Analysis of the protein glycosylation defect of a temperature-sensitive cell cycle mutant by the use of mutant cells overexpressing the human epidermal growth factor receptor after transfection of the gene

Abstract

A temperature‐sensitive mutant with a defect in glycoprotein synthesis and a cell cycle (G₁)‐specific arrest at the nonpermissive temperature (Tenner et al., J. Cell. Physiol., 90:145–160, 1977; Tenner and Scheffler, J. Cell. Physiol., 98:251–266, 1979) was investigated further after a human epidermal growth factor (EGF) receptor gene had been transfected and amplified in these cells.

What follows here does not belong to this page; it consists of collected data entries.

Lemma filter_in_partition (t e : string) (df : DataFrame) :
  rows (filter_rows
          (fun r => and_kleene (cell_eq (r !! "ticker") (VStr <$> Some t))
                               (cell_eq (r !! "event_type") (VStr <$> Some e))) df)
  = List.filter (in_partition t e) (rows df).
Proof.
  cbn [rows filter_rows fmap option_fmap option_map]. apply List.filter_ext. intros r.
  unfold in_partition.
  destruct (decide (str_cell "ticker" r = Some t)) as [Ht|Ht],
           (decide (str_cell "event_type" r = Some e)) as [He|He].
  - rewrite (bool_decide_eq_true_2 _ Ht), (bool_decide_eq_true_2 _ He).
    apply str_cell_eq in Ht, He. rewrite Ht, He. reflexivity.
  - rewrite (bool_decide_eq_false_2 _ He), andb_false_r. apply bool_decide_eq_false_2.
    intros H. apply He, str_cell_eq.
    destruct (cell_eq (r !! "ticker") (Some (VStr t))) as [[|]|],
             (cell_eq (r !! "event_type") (Some (VStr e))) as [[|]|];
      cbn in H; congruence.
  - rewrite (bool_decide_eq_false_2 _ Ht). apply bool_decide_eq_false_2.
    intros H. apply Ht, str_cell_eq.
    destruct (cell_eq (r !! "ticker") (Some (VStr t))) as [[|]|],
             (cell_eq (r !! "event_type") (Some (VStr e))) as [[|]|];
      cbn in H; congruence.
  - rewrite (bool_decide_eq_false_2 _ Ht). apply bool_decide_eq_false_2.
    intros H. apply Ht, str_cell_eq.
    destruct (cell_eq (r !! "ticker") (Some (VStr t))) as [[|]|],
             (cell_eq (r !! "event_type") (Some (VStr e))) as [[|]|];
      cbn in H; congruence.
Qed.

(** The frame of a non-null combination: its rows, newest first, with the
    processing columns. *)
Lemma partition_frame_rows (now t e : string) (df : DataFrame) :
  rows (partition_frame now (Some t) (Some e) df)
  = List.map (attach now)
      (sort_by by_event_date_desc (List.filter (in_partition t e) (rows df))).
Proof.
  unfold partition_frame. cbn [with_column rows sort_descending].
  rewrite filter_in_partition, !List.map_map. reflexivity.
Qed.

Lemma write_partitions_spec (now : nat -> string) (df : DataFrame)
    (parts : list (option string * option string)) :
  forall (i : nat) (fs : silver) (written : Z),
    NoDup (List.map (fun te => partition_path te.1 te.2) parts) ->
    let out := write_partitions now df i parts fs written in
    out.2 = written + Z.of_nat (List.length parts)
    /\ (forall p, ~ In p (List.map (fun te => partition_path te.1 te.2) parts) ->
          out.1 !! p = fs !! p)
    /\ forall k te, parts !! k = Some te ->
         out.1 !! partition_path te.1 te.2
         = Some (partition_frame (now (i + k)%nat) te.1 te.2 df).
Proof.
  induction parts as [|[t e] parts IH]; intros i fs written Hnd; cbn [write_partitions].
  - cbn. split; [lia|]. split; [auto|]. intros k te H. discriminate.
  - cbn [List.map fst snd] in Hnd. apply NoDup_cons in Hnd as [Hnotin Hnd].
    destruct (IH (S i) (<[partition_path t e := partition_frame (now i) t e df]> fs)
                (written + 1) Hnd) as (Hw & Hframe & Hfiles).
    cbn zeta in Hw, Hframe, Hfiles |- *. split; [|split].
    + rewrite Hw. cbn [List.length]. lia.
    + intros p Hp. cbn [List.map fst snd] in Hp.
      rewrite Hframe by (intros Hin; apply Hp; right; exact Hin).
      apply lookup_insert_ne. intros <-. apply Hp. left. reflexivity.
    + intros [|k] te Hk.
      * injection Hk as <-. cbn [fst snd]. rewrite Hframe.
        -- rewrite lookup_insert_eq, Nat.add_0_r. reflexivity.
        -- intros Hin. apply Hnotin, list_elem_of_In, Hin.
      * change (((t, e) :: parts) !! S k) with (parts !! k) in Hk.
        rewrite (Hfiles k te Hk). do 2 f_equal. f_equal. lia.
Qed.

(** On a table whose ticker and event type are never null, the writer does
    what is asked of it: one file per distinct combination, none empty,
    holding the rows of the combination newest first with the processing
    columns attached, and no other file touched. *)
Lemma partitions_written (now : nat -> string) (df : DataFrame) (fs : silver) :
  (forall r, In r (rows df) ->
     is_Some (str_cell "ticker" r) /\ is_Some (str_cell "event_type" r)) ->
  let out := write_partitioned_silver now df fs in
  files_written out.1 = Z.of_nat (List.length (partitions df))
  /\ NoDup (partitions df)
  /\ (forall r, In r (rows df) ->
        In (str_cell "ticker" r, str_cell "event_type" r) (partitions df))
  /\ (forall p, ~ In p (List.map (fun te => partition_path te.1 te.2) (partitions df)) ->
        out.2 !! p = fs !! p)
  /\ forall t e, In (t, e) (partitions df) ->
       exists ticker event_type i f,
         t = Some ticker /\ e = Some event_type
         /\ out.2 !! partition_path t e = Some f
         /\ rows f
            = List.map (attach (now i))
                (sort_by by_event_date_desc
                   (List.filter (in_partition ticker event_type) (rows df)))
         /\ Permutation
              (sort_by by_event_date_desc
                 (List.filter (in_partition ticker event_type) (rows df)))
              (List.filter (in_partition ticker event_type) (rows df))
         /\ ascending by_event_date_desc
              (sort_by by_event_date_desc
                 (List.filter (in_partition ticker event_type) (rows df)))
         /\ rows f <> [].
Proof.
  intros Hnn.
  assert (Hparts : forall t e, In (t, e) (partitions df) ->
            exists ticker event_type r,
              t = Some ticker /\ e = Some event_type /\ In r (rows df)
              /\ in_partition ticker event_type r = true).
  { intros t e Hin. unfold partitions in Hin.
    apply list_elem_of_In, elem_of_remove_dups, list_elem_of_In, in_map_iff in Hin
      as (r & Hr & Hin).
    injection Hr as <- <-. destruct (Hnn r Hin) as [[ticker Ht] [event_type He]].
    exists ticker, event_type, r. repeat split; auto.
    unfold in_partition. rewrite Ht, He, !bool_decide_eq_true_2 by reflexivity.
    reflexivity. }
  assert (Hnd : NoDup (List.map (fun te => partition_path te.1 te.2) (partitions df))).
  { apply NoDup_fmap_2_strong; [|apply NoDup_remove_dups].
    intros [t e] [t' e'] H1 H2 Hp. cbn [fst snd] in Hp.
    apply list_elem_of_In, Hparts in H1 as (a & b & _ & -> & -> & _).
    apply list_elem_of_In, Hparts in H2 as (a' & b' & _ & -> & -> & _).
    apply partition_path_inj in Hp as [-> ->]. reflexivity. }
  unfold write_partitioned_silver.
  destruct (write_partitions_spec now df (partitions df) 0 fs 0 Hnd) as (Hw & Hframe & Hfiles).
  destruct (write_partitions now df 0 (partitions df) fs 0) as [fs' written].
  cbn [fst snd files_written] in *. split; [lia|]. split; [apply NoDup_remove_dups|].
  split; [|split; [exact Hframe|]].
  - intros r Hr. unfold partitions.
    apply list_elem_of_In, elem_of_remove_dups, list_elem_of_In, in_map_iff.
    exists r. auto.
  - intros t e Hin. destruct (Hparts t e Hin) as (ticker & event_type & r & -> & -> & Hr & Hp).
    apply list_elem_of_In, list_elem_of_lookup in Hin as [k Hk].
    exists ticker, event_type, (0 + k)%nat. eexists.
    split; [reflexivity|]. split; [reflexivity|].
    split; [exact (Hfiles k _ Hk)|]. cbn [fst snd].
    split; [apply partition_frame_rows|].
    split; [apply ListFacts.sort_by_perm|].
    split; [apply PolarsFacts.sort_by_ascending; intros a b; apply PolarsFacts.cell_gtb_asym|].
    rewrite partition_frame_rows. intros Hnil. apply map_eq_nil in Hnil.
    assert (Hin : In r (sort_by by_event_date_desc
                          (List.filter (in_partition ticker event_type) (rows df)))).
    { apply (Permutation_in _ (Permutation_sym (ListFacts.sort_by_perm _ _))).
      apply filter_In. auto. }
    rewrite Hnil in Hin. destruct Hin.
Qed.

While a temperature shift‐up lead to an immediate arrest in the biosynthesis of mature EGF receptor and its appearance on the plasma membrane, the observed turnover of the preexisting receptor was too slow to account for the arrest of DNA synthesis in these mutant cells. Tunicamycin could in fact mimic the effect of a temperature shift on the biosynthesis of EGF receptor, but it did not have the same rapid effect on DNA synthesis and cell cycle progression. These mutants have also been shown to induce a set of stress proteins or glucose‐regulated proteins, GRPs (Lee et al., J. Cell. Physiol., 129:277–282, 1986). The question is addressed whether the defect in glycoprotein synthesis is the primary defect and a possible cause of the induction of the GRPs, or whether a more basic defect at the level of the endoplasmic reticulum (ER) is responsible for the complex phenotype of the mutant. Our results argue in favor of a primary defect which indirectly affects N‐linked glycosylation of proteins, as well as several other functions associated with the ER. We hypothesize that the defect affects the calcium distribution between ER and cytosol, since the calcium ionophore A23187 has an effect similar to that of a temperature shift.